— Exercise goal —
Using the material that follows, output exactly the lines from the one containing "match bytes with" through the one containing "Lemma uchar_byte_ascii n", with both ends kept.

— Data for analysis —

(* ===== verification/CLib.v ===== *)
(** * The C and C++ types and library functions the program uses

    Machine integers as [Z] with explicit wrap-around, [char] as the signed
    byte it is on the program's targets, and the functions of [<string.h>] and
    [<stdlib.h>] the sources call, as the C standard (for [atoi], glibc's
    [(int)strtol]) describes them. *)
From stdpp Require Import base list strings.
From Stdlib Require Import ZArith Ascii String Lia.
From S2P Require Import Prelude.
Open Scope Z_scope.

(** ** Machine integers *)

(** Conversion to an unsigned and to a signed two's complement type. *)
Definition wrapu (w : Z) (x : Z) : Z := x mod 2 ^ w.
Definition wraps (w : Z) (x : Z) : Z :=
  let u := x mod 2 ^ w in if u <? 2 ^ (w - 1) then u else u - 2 ^ w.

Abbreviation u8 := (wrapu 8).
Abbreviation u16 := (wrapu 16).
Abbreviation u32 := (wrapu 32).
Abbreviation u64 := (wrapu 64).
Abbreviation i32 := (wraps 32).
Abbreviation i64 := (wraps 64).

Definition in_int (w : Z) (x : Z) : bool :=
  (- 2 ^ (w - 1) <=? x) && (x <? 2 ^ (w - 1)).

(** Signed arithmetic: a result that is not representable is undefined. *)
Definition signed (w : Z) (x : Z) : outcome Z :=
  if in_int w x then Ret x else Fault Undefined.

Lemma wrapu_range w x : 0 <= w -> 0 <= wrapu w x < 2 ^ w.
Proof. intros. apply Z.mod_pos_bound. lia. Qed.

Lemma wrapu_small w x : 0 <= x < 2 ^ w -> wrapu w x = x.
Proof. apply Z.mod_small. Qed.

Lemma wrapu_idem w x : wrapu w (wrapu w x) = wrapu w x.
Proof. apply Zmod_mod. Qed.

Lemma wraps_range w x : 1 <= w -> - 2 ^ (w - 1) <= wraps w x < 2 ^ (w - 1).
Proof.
  intros Hw. unfold wraps.
  assert (2 ^ w = 2 * 2 ^ (w - 1)) as E.
  { rewrite <- Z.pow_succ_r by lia. f_equal. lia. }
  pose proof (Z.mod_pos_bound x (2 ^ w)).
  destruct (Z.ltb_spec (x mod 2 ^ w) (2 ^ (w - 1))); lia.
Qed.

Lemma wraps_small w x : 1 <= w -> in_int w x = true -> wraps w x = x.
Proof.
  unfold in_int, wraps. intros Hw ?. bool_hyps.
  assert (2 ^ w = 2 * 2 ^ (w - 1)) as E.
  { rewrite <- Z.pow_succ_r by lia. f_equal. lia. }
  destruct (Z.leb_spec 0 x).
  - rewrite Z.mod_small by lia. destruct (Z.ltb_spec x (2 ^ (w - 1))); lia.
  - replace (x mod 2 ^ w) with (x + 2 ^ w).
    + destruct (Z.ltb_spec (x + 2 ^ w) (2 ^ (w - 1))); lia.
    + apply Z.mod_unique_pos with (q := -1); lia.
Qed.

(** Sums wrap once. *)
Lemma wraps_mod w x : (wraps w x) mod 2 ^ w = x mod 2 ^ w.
Proof.
  unfold wraps. destruct (_ <? _); [apply Zmod_mod|].
  rewrite Zminus_mod, Z_mod_same_full, Z.sub_0_r. by rewrite !Zmod_mod.
Qed.

Lemma wraps_add_l w a b : wraps w (wraps w a + b) = wraps w (a + b).
Proof. unfold wraps at 1 3. by rewrite <- Zplus_mod_idemp_l, wraps_mod, Zplus_mod_idemp_l. Qed.

(** ** Characters *)

Definition uchar (a : ascii) : Z := Z.of_nat (nat_of_ascii a).

(** [char] is signed on the x86-64 targets the program is built for. *)
Definition schar (a : ascii) : Z :=
  let n := uchar a in if n <? 128 then n else n - 256.

(** The bytes of a [std::string] as the values [*p] takes. *)
Definition chars (s : string) : list Z := map schar (list_ascii_of_string s).

Definition char_range (c : Z) : Prop := -128 <= c < 128.

Lemma uchar_range a : 0 <= uchar a < 256.
Proof. unfold uchar. pose proof (nat_ascii_bounded a). lia. Qed.

Lemma schar_range a : char_range (schar a).
Proof.
  unfold schar, char_range. pose proof (uchar_range a).
  destruct (Z.ltb_spec (uchar a) 128); lia.
Qed.

Lemma uchar_inj a b : uchar a = uchar b -> a = b.
Proof.
  unfold uchar. intros H. apply Nat2Z.inj in H.
  rewrite <- (ascii_nat_embedding a), <- (ascii_nat_embedding b). by rewrite H.
Qed.

Lemma schar_inj a b : schar a = schar b -> a = b.
Proof.
  unfold schar. intros H. apply uchar_inj.
  pose proof (uchar_range a). pose proof (uchar_range b).
  destruct (Z.ltb_spec (uchar a) 128), (Z.ltb_spec (uchar b) 128); lia.
Qed.

Lemma chars_range s : Forall char_range (chars s).
Proof.
  unfold chars. apply Forall_forall. intros x Hx.
  apply list_elem_of_fmap in Hx as (a & -> & _). apply schar_range.
Qed.

Lemma length_chars s : List.length (chars s) = String.length s.
Proof. unfold chars. rewrite length_map. induction s; simpl; auto. Qed.

Lemma chars_app s t : chars (s ++ t) = (chars s ++ chars t)%list.
Proof. unfold chars. induction s; simpl; [done|]. by rewrite IHs. Qed.

Definition isdigit (c : Z) : bool := (48 <=? c) && (c <=? 57).
Definition isupper (c : Z) : bool := (65 <=? c) && (c <=? 90).
Definition islower (c : Z) : bool := (97 <=? c) && (c <=? 122).
Definition isalpha (c : Z) : bool := isupper c || islower c.
Definition isspace (c : Z) : bool := (c =? 32) || ((9 <=? c) && (c <=? 13)).

(** [tolower] of the C locale. *)
Definition tolower (a : ascii) : ascii :=
  if isupper (uchar a) then ascii_of_nat (Z.to_nat (uchar a + 32)) else a.

(** ** Strings *)

(** [s.c_str()] seen by a function that stops at the first NUL. *)
Fixpoint c_str (s : string) : string :=
  match s with
  | EmptyString => EmptyString
  | String a s' => if uchar a =? 0 then EmptyString else String a (c_str s')
  end.

Fixpoint string_lower (s : string) : string :=
  match s with
  | EmptyString => EmptyString
  | String a s' => String (tolower a) (string_lower s')
  end.

(** The sign of [memcmp] / [strcmp] on already cut strings (unsigned bytes). *)
Fixpoint strcmp_sign (s t : string) : Z :=
  match s, t with
  | EmptyString, EmptyString => 0
  | EmptyString, String _ _ => -1
  | String _ _, EmptyString => 1
  | String a s', String b t' =>
      if uchar a <? uchar b then -1
      else if uchar b <? uchar a then 1 else strcmp_sign s' t'
  end.

Definition strcmp (s t : string) : Z := strcmp_sign (c_str s) (c_str t).
Definition strcasecmp (s t : string) : Z :=
  strcmp_sign (string_lower (c_str s)) (string_lower (c_str t)).

(** [strncmp(s, t, n)]: at most [n] characters are compared. *)
Definition strncmp (s t : string) (n : nat) : Z :=
  strcmp_sign (substring 0 n (c_str s)) (substring 0 n (c_str t)).

Lemma strcmp_sign_refl s : strcmp_sign s s = 0.
Proof. induction s; simpl; [done|]. by rewrite !Z.ltb_irrefl. Qed.

Lemma strcmp_sign_eq s t : strcmp_sign s t = 0 <-> s = t.
Proof.
  split; [|intros ->; apply strcmp_sign_refl].
  revert t. induction s as [|a s IH]; intros [|b t]; simpl; try done.
  destruct (Z.ltb_spec (uchar a) (uchar b)); [done|].
  destruct (Z.ltb_spec (uchar b) (uchar a)); [done|].
  intros ?%IH. subst. f_equal. apply uchar_inj. lia.
Qed.

Lemma strcmp_sign_antisym s t : strcmp_sign s t = - strcmp_sign t s.
Proof.
  revert t. induction s as [|a s IH]; intros [|b t]; simpl; try done.
  destruct (Z.ltb_spec (uchar a) (uchar b)), (Z.ltb_spec (uchar b) (uchar a));
    try lia. apply IH.
Qed.

Lemma strcmp_sign_trans s t u :
  strcmp_sign s t < 0 -> strcmp_sign t u < 0 -> strcmp_sign s u < 0.
Proof.
  revert t u. induction s as [|a s IH]; intros [|b t] [|c u]; simpl; try lia.
  destruct (Z.ltb_spec (uchar a) (uchar b)), (Z.ltb_spec (uchar b) (uchar a)),
    (Z.ltb_spec (uchar b) (uchar c)), (Z.ltb_spec (uchar c) (uchar b)),
    (Z.ltb_spec (uchar a) (uchar c)), (Z.ltb_spec (uchar c) (uchar a));
    try lia. apply IH.
Qed.

(** ** Numbers *)

Fixpoint digits_value (acc : Z) (l : list Z) : Z :=
  match l with
  | c :: l' => if isdigit c then digits_value (10 * acc + (c - 48)) l' else acc
  | [] => acc
  end.

Fixpoint skip_space (l : list Z) : list Z :=
  match l with
  | c :: l' => if isspace c then skip_space l' else l
  | [] => []
  end.

(** [strtol(s, NULL, 10)] with a 64-bit [long]: saturates. *)
Definition strtol10 (s : string) : Z :=
  let clamp x := Z.max (- 2 ^ 63) (Z.min (2 ^ 63 - 1) x) in
  match skip_space (chars s) with
  | c :: l =>
      if c =? 45 then clamp (- digits_value 0 l)
      else if c =? 43 then clamp (digits_value 0 l)
      else clamp (digits_value 0 (c :: l))
  | [] => 0
  end.

(** [strtol(s, NULL, 16)]: an optional [0x] in front of a digit is skipped. *)
Definition xdigit_value (c : Z) : option Z :=
  if isdigit c then Some (c - 48)
  else if (65 <=? c) && (c <=? 70) then Some (c - 55)
  else if (97 <=? c) && (c <=? 102) then Some (c - 87)
  else None.

Fixpoint xdigits_value (acc : Z) (l : list Z) : Z :=
  match l with
  | c :: l' => match xdigit_value c with Some d => xdigits_value (16 * acc + d) l' | None => acc end
  | [] => acc
  end.

Definition skip_0x (l : list Z) : list Z :=
  match l with
  | z :: x :: c :: l' =>
      if (z =? 48) && ((x =? 120) || (x =? 88)) && bool_decide (is_Some (xdigit_value c))
      then c :: l' else l
  | _ => l
  end.

Definition strtol16 (s : string) : Z :=
  let clamp x := Z.max (- 2 ^ 63) (Z.min (2 ^ 63 - 1) x) in
  match skip_space (chars s) with
  | c :: l =>
      if c =? 45 then clamp (- xdigits_value 0 (skip_0x l))
      else if c =? 43 then clamp (xdigits_value 0 (skip_0x l))
      else clamp (xdigits_value 0 (skip_0x (c :: l)))
  | [] => 0
  end.

(** glibc's [atoi]: [(int)strtol(s, NULL, 10)]. *)
Definition atoi (s : string) : Z := i32 (strtol10 s).

(** [operator<<(std::ostream&, unsigned)] and [std::to_string] in base ten. *)
Definition digit_char (d : Z) : ascii := ascii_of_nat (Z.to_nat (48 + d)).

Fixpoint decimal_aux (fuel : nat) (n : Z) (acc : string) : string :=
  match fuel with
  | O => acc
  | S f =>
      let acc' := String (digit_char (n mod 10)) acc in
      if n <? 10 then acc' else decimal_aux f (n / 10) acc'
  end.

(** Twenty digits are enough for every 64-bit value. *)
Definition decimal (n : Z) : string :=
  if n <? 0 then String "-" (decimal_aux 20 (- n) EmptyString)
  else decimal_aux 20 n EmptyString.

(** [std::hex] output: lower case, no prefix. *)
Definition hex_digit (d : Z) : ascii :=
  ascii_of_nat (Z.to_nat (if d <? 10 then 48 + d else 87 + d)).

Fixpoint hexadecimal_aux (fuel : nat) (n : Z) (acc : string) : string :=
  match fuel with
  | O => acc
  | S f =>
      let acc' := String (hex_digit (n mod 16)) acc in
      if n <? 16 then acc' else hexadecimal_aux f (n / 16) acc'
  end.

(** Sixteen digits are enough for every unsigned 64-bit value. *)
Definition hexadecimal (n : Z) : string := hexadecimal_aux 16 n EmptyString.

(** [memcmp] on byte lists of the same length: the sign. *)
Fixpoint memcmp (l k : list Z) : Z :=
  match l, k with
  | a :: l', b :: k' => if a <? b then -1 else if b <? a then 1 else memcmp l' k'
  | _, _ => 0
  end.

(** ** Object representation

    The bytes of an integer object, little endian as on the targets. *)
Definition byte_ascii (n : Z) : ascii := ascii_of_nat (Z.to_nat (n mod 256)).

Fixpoint int_bytes (bytes : nat) (x : Z) : list ascii :=
  match bytes with
  | O => []
  | S k => byte_ascii x :: int_bytes k (x / 256)
  end.

Fixpoint int_value (l : list ascii) : Z :=
  match l with
  | [] => 0
  | a :: l' => uchar a + 256 * int_value l'
  end.

Lemma uchar_byte_ascii n : uchar (byte_ascii n) = n mod 256.
Proof.
  unfold uchar, byte_ascii. pose proof (Z.mod_pos_bound n 256).
  rewrite nat_ascii_embedding by lia. lia.
Qed.

Lemma length_int_bytes k x : List.length (int_bytes k x) = k.
Proof. revert x. induction k; intros x; simpl; auto. Qed.

Lemma int_value_bytes k x : int_value (int_bytes k x) = x mod 2 ^ (8 * Z.of_nat k).
Proof.
  revert x. induction k as [|k IH]; intros x; cbn [int_bytes int_value].
  - by rewrite Z.mod_1_r.
  - rewrite uchar_byte_ascii, IH.
    replace (8 * Z.of_nat (S k)) with (8 + 8 * Z.of_nat k) by lia.
    rewrite Z.pow_add_r by lia. change (2 ^ 8) with 256.
    rewrite Z.rem_mul_r; lia.
Qed.

Lemma int_value_range l : 0 <= int_value l < 2 ^ (8 * Z.of_nat (List.length l)).
Proof.
  induction l as [|a l IH]; cbn [int_value List.length]; [done|].
  replace (8 * Z.of_nat (S (List.length l))) with (8 + 8 * Z.of_nat (List.length l)) by lia.
  rewrite Z.pow_add_r by lia. change (2 ^ 8) with 256. pose proof (uchar_range a). lia.
Qed.

Lemma int_bytes_value l : int_bytes (List.length l) (int_value l) = l.
Proof.
  induction l as [|a l IH]; cbn [int_value int_bytes List.length]; [done|].
  pose proof (uchar_range a).
  f_equal.
  - apply uchar_inj. rewrite uchar_byte_ascii.
    rewrite (Z.mul_comm 256), Z_mod_plus_full, Z.mod_small by lia. done.
  - replace ((uchar a + 256 * int_value l) / 256) with (int_value l); [done|].
    rewrite (Z.mul_comm 256), Z.div_add, Z.div_small by lia. done.
Qed.

Lemma substring_all s : substring 0 (String.length s) s = s.
Proof. induction s; simpl; congruence. Qed.

Lemma substring_app_l s t n : substring (String.length s) n (s ++ t) = substring 0 n t.
Proof. induction s as [|a s IH]; [done|]. exact IH. Qed.

Lemma substring_take s t : substring 0 (String.length s) (s ++ t) = s.
Proof.
  induction s as [|a s IH].
  - change (substring 0 0 t = ""%string). by destruct t.
  - change (String a (substring 0 (String.length s) (s ++ t)) = String a s). by rewrite IH.
Qed.

Lemma length_app_string s t : String.length (s ++ t) = (String.length s + String.length t)%nat.
Proof. induction s as [|a s IH]; [done|]. cbn. by rewrite <- IH. Qed.

Lemma app_assoc_string (s t u : string) : (s ++ t ++ u = (s ++ t) ++ u)%string.
Proof. induction s as [|a s IH]; [done|]. change (String a (s ++ t ++ u) = String a ((s ++ t) ++ u)). by rewrite IH. Qed.

(** snprintf's [%<w>d] padded with [c]: zeros go behind the sign. *)
Fixpoint pad (c : ascii) (n : nat) : string := match n with O => EmptyString | S k => String c (pad c k) end.
Definition padded (zero : bool) (w : nat) (n : Z) : string :=
  if zero then
    if n <? 0 then let s := decimal (- n) in String "-" (pad "0" (w - 1 - String.length s) ++ s)
    else let s := decimal n in (pad "0" (w - String.length s) ++ s)%string
  else let s := decimal n in (pad " " (w - String.length s) ++ s)%string.

Example atoi_80 : atoi "80/path" = 80. Proof. reflexivity. Qed.
Example atoi_wraps : atoi "4294967376" = 80. Proof. reflexivity. Qed.
Example decimal_8080 : decimal 8080 = "8080"%string. Proof. reflexivity. Qed.
Example strcasecmp_eq : strcasecmp "Content-Length" "content-length" = 0.
Proof. reflexivity. Qed.
Example strtol16_size : strtol16 "1aF;x" = 0x1af. Proof. reflexivity. Qed.
(** *** Building a certificate (not trusted: [dfa_check] validates it) *)
Fixpoint closure (fuel : nat) (xs : list Z) (todo seen : list re) : list re :=
  match fuel, todo with
  | S f, r :: todo' =>
      let new := filter (fun r' => r' ∉ seen)
                   (remove_dups (concat (map (fun x => pd x r) xs))) in
      closure f xs (todo' ++ new) (seen ++ new)
  | _, _ => seen
  end.

Definition index_of (rs : list re) (r : re) : N :=
  match list_find (r =.) rs with Some (i, _) => N.of_nat i | None => N.of_nat (length rs) end.

(** Union, class by class, of the rows of the given numbers. *)
Definition rowsum (n : nat) (M : gmap N (re * list (list N))) (ids : list N) : list (list N) :=
  foldr (fun i acc => zip_with merge_ids (from_option snd [] (M !! i)) acc) (replicate n []) ids.

Fixpoint explore (fuel : nat) (step : Z -> Z -> Z) (xs : list Z)
    (M : gmap N (re * list (list N))) (todo seen : list (Z * list N)) : list (Z * list N) :=
  match fuel, todo with
  | S f, (q, ids) :: todo' =>
      let succ := zip_with (fun x ids' => (step q x, ids')) xs (rowsum (length xs) M ids) in
      let new := filter (fun p => p ∉ seen) (remove_dups succ) in
      explore f step xs M (todo' ++ new) (seen ++ new)
  | _, _ => seen
  end.

Definition make_certificate (fuel : nat) (step : Z -> Z -> Z) (q0 : Z)
    (xs : list Z) (main : re) : certificate :=
  let rs := closure fuel xs [main] [main] in
  let entry i r := (N.of_nat i, (r, map (fun x => map (index_of rs) (pd x r)) xs)) in
  let es := imap entry rs in
  Certificate xs es (explore fuel step xs (list_to_map es) [(q0, [0%N])] [(q0, [0%N])]).

(** *** The checker *)
Definition all_chars : list Z := map (fun i => -128 + Z.of_nat i) (seq 0 256).

Definition rel_index (l : list (Z * list N)) : gmap Z (list (list N)) :=
  foldr (fun '(q, ids) M => <[q := ids :: default [] (M !! q)]> M) ∅ l.

Section checker.
Context (step : Z -> Z -> Z) (final : Z -> bool) (rep : Z -> Z).
Context (main : re) (q0 : Z) (C : certificate).

Definition reg_map : gmap N (re * list (list N)) := list_to_map (regs C).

— Reply to the exercise —
  match bytes with
  | O => []
  | S k => byte_ascii x :: int_bytes k (x / 256)
  end.

Fixpoint int_value (l : list ascii) : Z :=
  match l with
  | [] => 0
  | a :: l' => uchar a + 256 * int_value l'
  end.

Lemma uchar_byte_ascii n : uchar (byte_ascii n) = n mod 256.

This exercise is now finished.